Comment by Ajedi32
> Not everything needs to be 'efficient' sometimes things should be 'just' or 'humane' rather than 'efficient'
You ignored the second part of my paragraph. It's far easier to be humane when operating in an efficient system than an inefficient one.
Even a multi-billion dollar datacenter can and will go unused if the price of water to cool it gets high enough. If keeping that datacenter running is somehow so important to larger society that it's actually more efficient to airlift in water from across the country to supply coolant than to shut down the datacenter (extremely doubtful), then that's exactly what should happen, and it's exactly what the market will make happen unless you interfere.
If unstable market prices result in temporary, unacceptably inhumane conditions for other people, then the most efficient solution is certainly going to be to work within the market-based system to help those people (e.g. subsidize the cost of water to residential homes until prices stabilize), not to override the system and prevent that (apparently extremely valuable) datacenter from being constructed in the first place.
> > NYC's congestion pricing
> That isn't a market, that is a tax.
People are freely choosing to exchange their money in return for a service. That's a market. Not a perfectly free market since NYC roads are a local monopoly, but closer to that ideal than the previous system of "free roads".
> Look, markets are great, but I don't get this quasi-religious adherence to one mechanism amongst many as the be-all-end-all of solutions.
Markets are more than just great, they've proven themselves time and time again to be nearly unbeatable in their ability to create wealth and allocate resources efficiently.

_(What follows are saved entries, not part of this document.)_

Lemma io_rest_write n s F sin T C buf pos offset alen endpos blkno :
  file_ok s F n sin T → written s sin T C buf pos offset alen blkno → 0 ≤ offset → 0 ≤ alen → offset + alen = blkno * BS →
  blkno ≤ endpos / BS → endpos < MAX_BLOCKS * BS → in_range buf pos (endpos - offset) = true →
  blkno * BS ≤ Z.max (len C) (blkno * BS) →
  ∃ ret alen' s', io_rest n true endpos (buf, pos + alen, alen, blkno, endpos / BS - blkno) s = Ok ((ret, buf, alen'), s') ∧ alen ≤ alen' ∧
    write_post n s F sin T C buf pos offset endpos ret alen' s'.
Proof.
  intros Hf Hw Ho Ha Hoff Hb Hend Hr Hmax. pose proof Hr as Hr'. apply in_range_spec in Hr'.
  pose proof (Z.div_mod endpos BS ltac:(lia)) as Hdm. pose proof (Z.mod_pos_bound endpos BS ltac:(lia)) as Hmod.
  assert (in_range buf pos alen = true) as Hra by (apply in_range_spec; lia).
  pose proof (written_len _ _ _ _ _ _ _ _ _ _ _ Hf Hw Hra Ho ltac:(lia)) as Hlen.
  set (nb := Z.to_nat (endpos / BS - blkno)). assert (endpos / BS - blkno = Z.of_nat nb) as Hnb by lia.
  destruct (io_loop_write n nb s F sin T buf (pos + alen) alen blkno) as
    (ret & m & s1 & F1 & sin1 & T1 & E1 & Hp1 & Hm & Hret & Hw1); [done|lia|lia|apply in_range_spec; lia|].
  pose proof (pg_file _ _ _ _ _ _ _ _ _ Hp1) as Hf1.
  assert (written s1 sin1 T1 C buf pos offset (alen + m * BS) (blkno + m)) as Hw12.
  { eapply written_step; [exact Hw| |lia..| |lia|lia]; [by rewrite Hoff|]. apply in_range_spec. lia. }
  unfold io_rest. rewrite Hnb. cbn [snd]. rewrite Nat2Z.id, (bind_ok _ _ _ _ _ E1).
  destruct Hret as [[-> ->]|(-> & Hlt & Hsz)].
  2: { exists (- E_NO_MEM), (alen + m * BS), s1. split; [done|]. split; [lia|]. exists F1, sin1, T1. split_and!; [done|lia|lia|right; split_and!; [done|lia|done]|].
       by replace (cdiv (offset + (alen + m * BS))) with (blkno + m) by (symmetry; apply cdiv_unique; lia). }
  cbn [negb Z.eqb]. change SFS_BLKSIZE with BS. set (m := Z.of_nat nb) in *. cbv zeta.
  destruct (Z.eqb_spec (endpos mod BS) 0) as [Hz|Hnz]; cbn [negb].
  { exists 0, (alen + m * BS), s1. split; [done|]. split; [lia|]. exists F1, sin1, T1. split_and!; [done|lia|lia|left; split; [done|lia]|].
    by replace (cdiv (offset + (alen + m * BS))) with (blkno + m) by (symmetry; apply cdiv_unique; lia). }
  set (sz := endpos mod BS) in *. assert (in_range buf (pos + alen + m * BS) sz = true) as Hr2 by (apply in_range_spec; lia).
  assert (len (slice buf (pos + alen + m * BS) sz) = sz) as Hl2 by by apply slice_len.
  assert (in_range buf pos (alen + m * BS) = true) as Hr1 by (apply in_range_spec; lia).
  pose proof (written_len _ _ _ _ _ _ _ _ _ _ _ Hf1 Hw12 Hr1 Ho ltac:(lia)) as Hlen1.
  destruct (part_write s1 F1 n sin1 T1 (blkno + m) buf 0 (slice buf (pos + alen + m * BS) sz)
    (λ ino, sfs_buf_op true buf (pos + alen + m * BS) sz ino 0)) as (ret & s2 & F2 & sin2 & T2 & E2 & Hp2 & Hcase);
    [done|lia|lia|apply buf_op_writes; [done|lia|lia]|lia|lia|].
  rewrite (bind_ok _ _ _ _ _ E2). cbn [fst snd]. destruct Hcase as [(-> & Hc)|(-> & [Hsz _] & Hc)].
  - exists 0, (alen + m * BS + sz), s2. split; [done|]. split; [lia|]. exists F2, sin2, T2.
    split_and!; [by eapply progress_trans|lia|lia|left; split; [done|lia]|].
    replace (cdiv (offset + (alen + m * BS + sz))) with (blkno + m + 1) by (symmetry; apply cdiv_unique; lia).
    eapply written_step; [exact Hw12| |lia..| |lia|lia]; [|apply in_range_spec; lia].
    unfold written. rewrite Hc. f_equal; [lia|]. f_equal. lia.
  - exists (- E_NO_MEM), (alen + m * BS), s2. split; [done|]. split; [lia|]. exists F2, sin2, T2.
    split_and!; [by eapply progress_trans|lia|lia|right; split_and!; [done|lia|done]|].
    replace (cdiv (offset + (alen + m * BS))) with (blkno + m) by (symmetry; apply cdiv_unique; lia).
    unfold written. rewrite Hc. exact Hw12.
Qed.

Markets are based on the collective decisions of millions of people taking billions of factors into account to create the most efficient outcome for everyone. None of us have any hope of beating that with our own naive takes on what "seems best". Anytime we interfere we're making everyone poorer in the service of whatever other goal we're trying to achieve, so we better be darned sure it's worth it.

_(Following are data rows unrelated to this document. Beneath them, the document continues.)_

(* ===== verification/SfsDirSpec.v ===== *)
(** * A directory is a finite map

    The contract of the operations on the entries of one directory: a map from
    names to inode numbers. *)

From S2P Require Import Prelude DList Mem Slab Bitmap Bytes Disk Sfs SfsVol SfsTree SfsMap SfsFile SfsIo SfsFileSpec SfsDir SfsDirent.

(** ** The map that a content represents *)

Definition nslots (C : list Z) : Z := len C / BS.

Record dir_rep (C : list Z) (m : gmap (list Z) Z) : Prop := {
  dr_mod : len C mod BS = 0;
  dr_slot i : 0 ≤ i < nslots C → (slot_entry C i).1 ≠ 0 → m !! (slot_entry C i).2 = Some (slot_entry C i).1;
  dr_name name ino : m !! name = Some ino → ino ≠ 0 ∧ ∃ i, 0 ≤ i < nslots C ∧ slot_entry C i = (ino, name);
  dr_inj i j : 0 ≤ i < nslots C → 0 ≤ j < nslots C → (slot_entry C i).1 ≠ 0 → (slot_entry C j).1 ≠ 0 →
    (slot_entry C i).2 = (slot_entry C j).2 → i = j;
}.

Definition write_slot (C : list Z) (i ino : Z) (name : list Z) : list Z :=
  splice (ext C (i + 1)) (i * BS + 0) (entry_bytes (new_entry ino name)).

Lemma write_slot_len C i ino name : name_ok name → 0 ≤ i → len (write_slot C i ino name) = Z.max (len C) ((i + 1) * BS).
Proof.
  intros Hn Hi. unfold write_slot. rewrite splice_length; [apply ext_len|].
  apply in_range_spec. rewrite ext_len, new_entry_len by done. unfold sizeof_entry. lia.
Qed.

Lemma write_slot_nslots C i ino name :
  name_ok name → 0 ≤ i → len C mod BS = 0 →
  nslots (write_slot C i ino name) = Z.max (nslots C) (i + 1) ∧ len (write_slot C i ino name) mod BS = 0.
Proof.
  intros Hn Hi Hm. unfold nslots. rewrite write_slot_len by done. pose proof (Z.div_mod (len C) BS ltac:(lia)) as Hd.
  destruct (Z.max_spec (len C) ((i + 1) * BS)) as [[? ->]|[? ->]].
  - rewrite Z.div_mul, Z.mod_mul by lia. lia.
  - split; [|done]. assert (i + 1 ≤ len C / BS) by (apply Z.div_le_lower_bound; lia). lia.
Qed.

Lemma write_slot_entry C i ino name j :
  name_ok name → 0 ≤ i ≤ nslots C → len C mod BS = 0 → 0 ≤ j < nslots (write_slot C i ino name) →
  slot_entry (write_slot C i ino name) j = if j =? i then entry_says (entry_bytes (new_entry ino name)) else slot_entry C j.
Proof.
  intros Hn Hi Hm. rewrite (proj1 (write_slot_nslots C i ino name Hn ltac:(lia) Hm)). intros Hj.
  apply slot_entry_written; [lia|lia|by apply new_entry_len|apply Hi|done|apply Hj].
Qed.

(** The slot [i] is free, or the next after the last. *)
Definition slot_free (C : list Z) (i : Z) : Prop := i = nslots C ∨ 0 ≤ i < nslots C ∧ (slot_entry C i).1 = 0.

Lemma nslots_nonneg C : 0 ≤ nslots C.
Proof. apply Z.div_pos; lia. Qed.

Section rep.
Context (C : list Z) (m : gmap (list Z) Z) (Hr : dir_rep C m).

Lemma rep_insert i ino name :
  m !! name = None → slot_free C i → 0 < ino < 2 ^ 32 → name_ok name →
  dir_rep (write_slot C i ino name) (<[name := ino]> m).
Proof.
  intros Hfresh Hfree Hino Hn. destruct Hr as [Hmod Hs Hnm Hinj]. pose proof (nslots_nonneg C) as Hnn.
  assert (0 ≤ i ≤ nslots C) as Hi by (destruct Hfree; lia).
  destruct (write_slot_nslots C i ino name Hn ltac:(lia) Hmod) as [Hl Hmod'].
  pose proof (λ j, write_slot_entry C i ino name j Hn Hi Hmod) as He. rewrite Hl in He. rewrite new_entry_says in He by done.
  assert (∀ j, 0 ≤ j < nslots C → (slot_entry C j).1 ≠ 0 → (slot_entry C j).2 ≠ name) as Hother.
  { intros j Hj Hne Heq. specialize (Hs j Hj Hne). rewrite Heq, Hfresh in Hs. done. }
  constructor; [done|..]; rewrite ?Hl.
  - intros j Hj. rewrite He by done. destruct (Z.eqb_spec j i) as [->|Hne]; cbn [fst snd].
    + intros _. by rewrite lookup_insert_eq.
    + intros Hnz. assert (0 ≤ j < nslots C) as Hj' by lia. rewrite lookup_insert_ne by (intros Heq; by apply (Hother j)). by apply Hs.
  - intros name' ino' [[<- <-]|[Hne Hl']]%lookup_insert_Some.
    + split; [lia|]. exists i. split; [lia|]. by rewrite He, Z.eqb_refl by lia.
    + destruct (Hnm _ _ Hl') as (Hnz & j & Hj & Hx). split; [done|]. exists j. split; [lia|]. rewrite He by lia.
      destruct (Z.eqb_spec j i) as [->|]; [|done]. destruct Hfree as [->|[_ Hz]]; [lia|]. rewrite Hx in Hz. done.
  - intros j k Hj Hk. rewrite !He by done. destruct (Z.eqb_spec j i) as [->|Hji], (Z.eqb_spec k i) as [->|Hki]; cbn [fst snd]; [done|..].
    + intros _ Hnz Heq. exfalso. apply (Hother k); [lia|done|done].
    + intros Hnz _ Heq. exfalso. apply (Hother j); [lia|done|done].
    + apply Hinj; lia.
Qed.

> It's far easier to be humane when operating in an efficient system than an inefficient one.
Why no reverse it though? First, look out for people, then figure out efficiency.

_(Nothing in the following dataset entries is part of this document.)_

(* ===== verification/SfsCreate.v ===== *)
(** * Creating files and directories

    [sfs_dirent_create_inode], [sfs_create] and [sfs_mkdir]: a new inode, its
    name, and what happens to it when the name cannot be written. *)

From S2P Require Import Prelude DList Mem Slab Bitmap Bytes Disk Sfs SfsVol SfsTree SfsMap SfsFile SfsIo SfsFileSpec SfsTrunc SfsDir SfsDirent SfsDirSpec SfsCache SfsReclaim.

Section create.
Context {D : Type} `{BlockDevice D, !BlockDeviceLaws D}.
Implicit Types (s : sfs_fs D) (b n i : Z) (F : gset Z) (T : tree) (sin : sfs_inode) (d : sfs_disk_inode) (name : list Z) (m : gmap (list Z) Z).

(** ** What does not concern a file leaves it alone *)

Lemma file_kept s s' F F' n sin T :
  file_ok s F n sin T → vol_ok s' F' → inodes s' !! n = Some sin → blocks (super s') = blocks (super s) →
  (∀ x, in_tree T x → x ∉ F' ∧ blk s' x = blk s x) →
  file_ok s' F' n sin T ∧ file_content s' sin T = file_content s sin T.
Proof.
  intros [[Hv Hn Hin Ht] Hd Hb] Hv' Hn' Hbl Hx. split.
  - constructor; [|done|done]. constructor; [done|done| |].
    + intros x Hxt. rewrite Hbl. split; [by apply Hin|by apply Hx].
    + apply (tree_ext (blk s)); [done|]. intros x Hxt. by apply Hx, meta_in.
  - unfold file_content. apply content_ext; [lia|]. intros k Hk. unfold data_blk.
    destruct (proj2 (Hd k) Hk) as [c Ec]. rewrite Ec. cbn. apply Hx. by exists (Data k).
Qed.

> If unstable market prices result in temporary, unacceptably inhumane conditions for other people, then the most efficient solution is certainly going to be to work within the market-based system to help those people
Why are you so obsessed with efficiency? What is wrong with being a little inefficient if it means that people aren't even 'temporarily' in inhumane conditions. And if they were 'unacceptable' you wouldn't accept them.
> People are freely choosing to exchange their money in return for a service.
As stated in the wikipedia entry for Congestion pricing in New York City:
"This Pigovian tax, intended to cut down on traffic congestion and pollution, was first proposed in 2007 and included in the 2019 New York State government budget by the New York State Legislature."
* https://en.wikipedia.org/wiki/Pigouvian_tax
> Markets are based on the collective decisions of millions of people taking billions of factors into account to create the most efficient outcome for everyone.
So what?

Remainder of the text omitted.